Regionali Marche, Ricci in svantaggio
Nel frattempo, sotto il Nazareno, i cronisti raccolgono impressioni in ordine sparso: Gualtieri, Speranza, Verini. Pochi parlano, e chi lo fa preferisce il realismo: “La cosa importante è che siamo competitivi in tutte le Regioni al voto”. Dio ce la mandi buona. Il vero convitato di pietra della riunione resta il voto imminente nelle Marche. È da luglio che Schlein agita la sfida come un simbolo. “Vinceremo 4-1”, aveva promesso. Ora però, da Ancona, arrivano segnali sempre più cupi: dal testa a testa annunciato si rischia di passare a un risultato più marcato per il centrodestra. Se Matteo Ricci dovesse cadere, la narrazione costruita nelle ultime settimane – quella di un campo largo in rimonta su Meloni – rischia di crollare. La fine del sogno, un po’ come successe l’anno scorso in Liguria. E se Ricci perdesse davvero? Si riaprirebbe il dossier più scivoloso di tutti: i rapporti con il Movimento 5 Stelle. Giuseppe Conte non si è mai fatto vedere con la collega nelle Marche, strategia più che casualità. Un’eventuale sconfitta dell’ex sindaco di Pesaro rafforzerebbe la posizione del leader pentastellato: “Quando sceglie Elly, si perde”.
Verso le primarie del PD
Intanto si guarda al prossimo scenario: le primarie di coalizione, forse già tra un anno. Altro fantasma che agita il Nazareno. In quest’ottica, Schlein ragiona su possibili ricomposizioni strategiche, come un rilancio della Fondazione Demo.
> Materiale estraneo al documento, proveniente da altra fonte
(* ===== verification/EncoderWires.v ===== *)
(** * EncoderWires: the stateful encoder on Chat Completions, Converse and Gemini

    crates/wiremux/src/stream/encoder.rs: [push_chat], [push_converse],
    [push_gemini], their [finish] steps, and the fields each wire adds to its
    frames ([attach_chat_dest_model], [attach_dest_model],
    [attach_block_index]). *)

From stdpp Require Import gmap.
From S2P Require Import Prelude Fields Text Json Sse Ir ProfileTypes BTree StreamCore Shapes Usage.
From S2P Require Import Chat EncoderCore StreamDecode.
From S2P Require Converse Responses.

(** [if let Some(x) = value.get_mut(key) { *x = f(x) }] *)
Definition modify (value : json) (key : string) (f : json -> json) : json :=
  match get value key with Some x => index_set value key (f x) | None => value end.

(** [if let Some(obj) = value.as_object_mut() { obj.insert(key, x) }] *)
Definition insert_opt (key : string) (x : option json) (value : json) : json := set_opt key x value.

(** An object under ["/candidates/0"], by [pointer_mut]. *)
Definition modify_candidate0 (f : json -> json) (value : json) : json :=
  modify value "candidates" (fun candidates =>
    match candidates with
    | JArr (candidate :: rest) => JArr (f candidate :: rest)
    | JObj m => modify candidates "0" f
    | other => other
    end).

Definition has_finish (value : json) : bool := is_some (pointer value [Key "candidates"; Idx 0; Key "finishReason"]).

(** A side field goes into the candidate of the chunk that ends the stream. *)
Definition on_finish (key : string) (x : option json) (value : json) : json :=
  match x with
  | Some x => if has_finish value then modify_candidate0 (fun c => index_set c key x) value else value
  | None => value
  end.

(** Some Gemini side field is set. *)
Definition gemini_side (e : StreamEncoder) : bool :=
  is_some (enc_gemini_response_id e) || is_some (enc_gemini_safety_ratings e)
  || is_some (enc_gemini_url_context e) || is_some (enc_gemini_citation_metadata e)
  || is_some (enc_gemini_prompt_safety e) || is_some (enc_gemini_block_reason_message e)
  || is_some (enc_gemini_traffic_type e) || is_some (enc_gemini_tool_use_prompt_tokens e)
  || is_some (enc_gemini_avg_logprobs e) || is_some (enc_gemini_candidate_tokens e)
  || is_some (enc_gemini_prompt_token_details e) || is_some (enc_gemini_candidate_token_details e).

(** [obj.entry("promptFeedback").or_insert_with(|| json!({}))] and its fields. *)
Definition attach_prompt_feedback (e : StreamEncoder) (value : json) : json :=
  if (is_some (enc_gemini_prompt_safety e) || is_some (enc_gemini_block_reason_message e)) && has_finish value
  then
    let value := match get value "promptFeedback" with
                 | Some _ => value
                 | None => index_set value "promptFeedback" (JObj [])
                 end in
    modify value "promptFeedback" (fun feedback =>
      insert_opt "blockReasonMessage" (JStr <$> enc_gemini_block_reason_message e)
        (insert_opt "safetyRatings" (enc_gemini_prompt_safety e) feedback))
  else value.

Definition attach_usage_fields (e : StreamEncoder) (value : json) : json :=
  modify value "usageMetadata" (fun usage =>
    let usage := match enc_gemini_traffic_type e with
                 | Some kind => insert_gemini_traffic_type usage (Some kind)
                 | None => usage
                 end in
    let usage := match enc_gemini_tool_use_prompt_tokens e with
                 | Some count => insert_gemini_tool_use_prompt_tokens usage (Some count)
                 | None => usage
                 end in
    insert_gemini_modality_details
      (insert_gemini_modality_details usage "promptTokensDetails" (enc_gemini_prompt_token_details e))
      "candidatesTokensDetails" (enc_gemini_candidate_token_details e)).

Definition attach_gemini_fields (e : StreamEncoder) (value : json) : json :=
  let value := insert_opt "responseId" (JStr <$> enc_gemini_response_id e) value in
  let value := on_finish "safetyRatings" (enc_gemini_safety_ratings e) value in
  let value := on_finish "urlContextMetadata" (enc_gemini_url_context e) value in
  let value := on_finish "citationMetadata" (enc_gemini_citation_metadata e) value in
  let value := attach_prompt_feedback e value in
  let value := attach_usage_fields e value in
  let value := on_finish "avgLogprobs" ((fun score => JNum (NumFloat score)) <$> enc_gemini_avg_logprobs e) value in
  on_finish "tokenCount" (jint <$> opt_filter positive (enc_gemini_candidate_tokens e)) value.

Definition attach_block_index (value : json) (index : Z) : json :=
  fold_left (fun value key =>
      modify value key (fun x => match x with JObj m => index_set x "contentBlockIndex" (jint index) | _ => x end))
    ["contentBlockDelta"; "contentBlockStart"; "contentBlockStop"] value.

Section Wires.
Context {SJ : SerdeJson}.
Context (debug : IrStreamEvent -> string).

Definition Sent : Type := result MapError Frames * StreamEncoder.

Definition is_done (frame : RawSse) : bool := String.eqb (trim (raw_data frame)) "[DONE]".

(** ** Fields of the destination *)
Definition attach_dest_model_key (e : StreamEncoder) (key : string) (frame : RawSse) : RawSse :=
  if is_empty (enc_model e) || is_done frame then frame
  else
    match from_str (raw_data frame) with
    | Some (JObj m) => mkRawSse (raw_event frame) (to_string (JObj (obj_insert key (JStr (enc_model e)) m)))
    | _ => frame
    end.

Definition attach_dest_model (e : StreamEncoder) (frame : RawSse) : RawSse :=
  let frame := attach_dest_model_key e "modelVersion" frame in
  if is_done frame || negb (gemini_side e) then frame
  else
    match from_str (raw_data frame) with
    | Some value => mkRawSse (raw_event frame) (to_string (attach_gemini_fields e value))
    | None => frame
    end.

(** The fixed clock of a stream that never carried [Created]. *)
Definition chat_clock : Z := 1700000000.

Definition attach_chat_dest_model (e : StreamEncoder) (frame : RawSse) : RawSse :=
  if is_done frame then frame
  else
    match from_str (raw_data frame) with
    | Some (JObj obj) =>
        let obj := obj_insert "id" (JStr (unwrap_or (enc_chat_completion_id e) "chatcmpl-wiremux")) obj in
        let obj := obj_insert "object" (JStr "chat.completion.chunk") obj in
        let obj := obj_insert "created" (jint (unwrap_or (enc_created_at e) chat_clock)) obj in
        let obj := if is_empty (enc_model e) then obj else obj_insert "model" (JStr (enc_model e)) obj in
        mkRawSse (raw_event frame) (to_string (JObj obj))
    | _ => frame
    end.

(** ** Chat Completions *)
Definition chat_delta_frame (delta : json) : RawSse :=
  unnamed (jobj [("choices", JArr [jobj [("index", jint 0); ("delta", delta)]])]).

Definition chat_tool_frame (call : json) : RawSse := chat_delta_frame (jobj [("tool_calls", JArr [call])]).

Definition chat_start_frame (enc : Z) (id name : string) : RawSse :=
  chat_tool_frame (jobj [("index", jint enc); ("id", JStr id); ("type", JStr "function");
                         ("function", jobj [("name", JStr name); ("arguments", JStr "")])]).

Definition chat_arg_frame (enc : Z) (delta : string) : RawSse :=
  chat_tool_frame (jobj [("index", jint enc); ("function", jobj [("arguments", JStr delta)])]).

Definition chat_event (ev : IrStreamEvent) (e : StreamEncoder) : Sent :=
  match ev with
  | ToolCallStart id name _ index =>
      let '(enc, e) := alloc_tool index e in (Ok [chat_start_frame enc id name], e)
  | ToolCallArgDelta delta index =>
      let '(enc, e) := tool_enc index e in (Ok [chat_arg_frame enc delta], e)
  | FinishReason reason _ => (Ok [], e <| enc_finish := Some reason |>)
  | Usage p c cr cw r audio completion_audio _ =>
      (Ok [], e <| enc_usage := Some (p, c, cr, cw, r, audio, completion_audio) |>)
  | ToolCallEnd => (Ok [], e)
  | other =>
      let e := if is_custom_tool other then e <| enc_saw_custom_tool := true |> else e in
      ((let* frame := encode_stream_event debug ChatCompletions other in Ok [frame]), e)
  end.

Definition push_chat (ev : IrStreamEvent) (e : StreamEncoder) : Sent :=
  let e := match ev with Created unix => e <| enc_created_at := Some unix |> | _ => e end in
  let start := if enc_started e then []
               else [chat_delta_frame (jobj [("role", JStr "assistant")])] in
  let e := if enc_started e then e else e <| enc_started := true |> in
  let '(r, e) := chat_event ev e in
  (rmap (fun frames => map (attach_chat_dest_model e) (start ++ frames)) r, e).

Definition chat_saw_tool (e : StreamEncoder) : bool :=
  negb (bool_decide (enc_used_tool e = ∅)) || enc_saw_custom_tool e.

Definition chat_finish_frame (e : StreamEncoder) : option RawSse :=
  (fun reason =>
     unnamed (jobj [("choices",
       JArr [jobj [("index", jint 0); ("delta", JObj []);
                   ("finish_reason", JStr (finish_after_tool reason (chat_saw_tool e)))]])])) <$> enc_finish e.

Definition chat_usage_frame (e : StreamEncoder) : option RawSse :=
  '(p, c, cr, cw, r, audio, completion_audio) ← enc_usage e;
  Some (unnamed (modify (encode_chat p c cr cw r audio completion_audio) "usage" (fun usage =>
    insert_chat_prediction_tokens usage (enc_accepted_prediction_tokens e) (enc_rejected_prediction_tokens e)))).

(** The fields [finish_chat] takes. *)
Definition chat_taken (e : StreamEncoder) : StreamEncoder :=
  let e' := e <| enc_finish := None |> <| enc_usage := None |> in
  if is_some (enc_usage e)
  then e' <| enc_accepted_prediction_tokens := None |> <| enc_rejected_prediction_tokens := None |>
  else e'.

Definition finish_chat (e : StreamEncoder) : Frames * StreamEncoder :=
  let out := push_opt (fun f => f) (chat_finish_frame e) ++ push_opt (fun f => f) (chat_usage_frame e)
             ++ [mkRawSse None "[DONE]"] in
  (map (attach_chat_dest_model (chat_taken e)) out, chat_taken e).

(** ** Converse *)
Definition converse_frame_with_index (value : json) (index : Z) : RawSse :=
  unnamed (attach_block_index value index).

Definition converse_stop_frame (index : Z) : RawSse :=
  converse_frame_with_index (jobj [("contentBlockStop", JObj [])]) index.

Definition converse_input_frame (index : Z) (text : string) : RawSse :=
  converse_frame_with_index
    (jobj [("contentBlockDelta", jobj [("delta", jobj [("toolUse", jobj [("input", JStr text)])])])]) index.

Definition close_converse (e : StreamEncoder) : Frames * StreamEncoder :=
  match enc_open e with
  | None => ([], e)
  | Some (index, _) =>
      let '(text, e) := take_custom_json index (e <| enc_open := None |>) in
      (push_opt (converse_input_frame index) text ++ [converse_stop_frame index], e)
  end.

Definition ensure_converse_block (kind : BlockKind) (e : StreamEncoder) : Frames * StreamEncoder :=
  if open_is e kind then ([], e)
  else
    let '(out, e) := close_converse e in
    let '(index, e) := take_block e in
    (out, e <| enc_open := Some (index, kind) |>).

(** [ensure_converse_block], then the event in the open block. *)
Definition converse_in_block (kind : BlockKind) (ev : IrStreamEvent) (e : StreamEncoder) : Sent :=
  let '(out, e) := ensure_converse_block kind e in
  ((let* value := Converse.encode debug ev in
    Ok (out ++ [converse_frame_with_index value (open_index e)])), e).

(** A media block is opened and closed at once; a refused format changes
    nothing. *)
Definition converse_media (ev : IrStreamEvent) (e : StreamEncoder) : Sent :=
  match Converse.encode debug ev with
  | Err err => (Err err, e)
  | Ok frame =>
      let '(out, e) := close_converse e in
      let '(index, e) := take_block e in
      (Ok (out ++ [converse_frame_with_index frame index; converse_stop_frame index]), e)
  end.

Definition converse_tool_start (custom : bool) (id name : string) (signature : option string) (index : Z)
    (e : StreamEncoder) : Sent :=
  let '(enc, e) := alloc_tool index e in
  let other_open := match enc_open e with Some (open_enc, Tool) => negb (open_enc =? enc) | _ => false end in
  let e := note_custom_slot enc custom e in
  if other_open then
    (Ok [], e <| enc_converse_held ::= bt_insert enc (mkConverseHeld id name signature "") |>)
  else
    let '(out, e) := close_converse e in
    match Converse.encode debug (ToolCallStart id name signature index) with
    | Err err => (Err err, e)
    | Ok value => (Ok (out ++ [converse_frame_with_index value enc]), e <| enc_open := Some (enc, Tool) |>)
    end.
Da Nicola Zingaretti (ora capo delegazione Pd in Europa) a Pier Luigi Bersani, padre nobile per antonomasia. Il tentativo è chiaro: tenere stretto l’elettorato ex Articolo 1, particolarmente sensibile alle sirene contiane. Tra i possibili sfidanti ai gazebo circolano altri nomi, in particolare dalla “tenda riformista”, Silvia Salis e Gaetano Manfredi. La segretaria dovrà farsi sentire con gli sponsor come Matteo Renzi, con una preghiera: “Non facciamoci del male”. Un equilibrio instabile tra sconfitte probabili, minoranza in soffitta e l’ombra del quasi amico di Via di Campo Marzio che si allunga. Come il pallanuotista Michele Apicella in Palombella rossa: “In testa ci stanno troppi pensieri. Però troppi pensieri fanno bene, perché bisogna pensare a tutto, prevedere tutto”.